Some popular ways of structuring your writing:
Inverted Pyramid approach: Most commonly used in journalism, this approach quickly gets to the most important information first, describing who, what, when, where and why in the first paragraph. The later paragraphs include less important information, with the background and general information appearing last. The reader is immediately involved, but does not have to read up until the end, if they are short on time. It’s also very easy to edit.

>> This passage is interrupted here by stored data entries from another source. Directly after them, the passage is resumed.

(** The walk is a prefix code: two trees with the same items are equal. *)
Lemma tree_items_prefix n t u r s :
  tree_size t ≤ n → tree_items t ++ r = tree_items u ++ s → t = u ∧ r = s.
Proof.
  revert t u r s. induction n as [|n IH]; intros t u r s Hn Heq.
  { pose proof (tree_size_pos t). lia. }
  assert (∀ l l' r s, sum_list (map tree_size l) ≤ n → length l = length l' →
    concat (map tree_items l) ++ r = concat (map tree_items l') ++ s → l = l' ∧ r = s) as Hl.
  { induction l as [|x l IHl]; intros [|x' l'] r' s' Hsz Hlen Hc; try done.
    cbn in Hsz, Hc. rewrite <- !(assoc_L (++)) in Hc. apply IH in Hc as [-> Hc]; [|lia].
    apply IHl in Hc as [-> ->]; [done|lia|]. by injection Hlen. }
  destruct t, u; cbn in Heq, Hn; simplify_eq; try done.
  - match goal with Hk : kind_code _ = kind_code _ |- _ => by apply kind_code_inj in Hk as -> end.
  - match goal with Hc : concat _ ++ _ = _ |- _ => apply Hl in Hc as [-> ->]; [done|lia|lia] end.
  - match goal with Hc : concat _ ++ _ = _ |- _ => apply Hl in Hc as [-> ->]; [done|lia|lia] end.
  - match goal with Hc : tree_items _ ++ _ = _ |- _ => apply IH in Hc as [-> ->]; [done|lia] end.
  - match goal with Hc : tree_items _ ++ _ = _ |- _ => apply IH in Hc as [-> ->]; [done|lia] end.
  - match goal with Hc : tree_items _ ++ _ = _ |- _ => apply IH in Hc as [-> ->]; [done|lia] end.
Qed.

Lemma tree_items_inj t u : tree_items t = tree_items u ↔ t = u.
Proof.
  split; [|by intros ->]. intros Heq. eapply (tree_items_prefix _ _ _ [] []); [done|].
  by rewrite Heq.
Qed.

The AIDA approach: This technique is popular with copywriters and is wonderful when you are describing something that requires an action in the end. Within this structure, you first grab the readers ATTENTION, create an INTEREST, inspire DESIRE, and then call for an ACTION. This is wonderful when you want your readers to actually do something at the end of the piece, whether it is to buy a product, get more exercise, or try a recipe, this form really works
The Dramatic approach: Shakespeare did it and so can you! Try structuring your writing into 3 acts, with the first act offering the set-up, the second act creating the conflict, and the third act involving the resolution. Every good novel or short story is structured in this way. It’s pleasant to read, involving an arc of action, and leaves the reader very satisfied
The Essay approach: Most popular in academic writing, this form offers an introduction, moves to the thesis which describes an assumption (for example: the earth is round) goes on to discuss proof points and arguments for an against this assumption, and then goes on to create a conclusion, based on the value of the proof. This is a very logical process and is wonderful when you are arguing your case.
So now, I’ve run out of excuses! Whether I want to write fiction, persuade readers to action, argue my case, or write a news item, I have some actionable structures on hand! So, now I actually have to write J But that’s another blog post!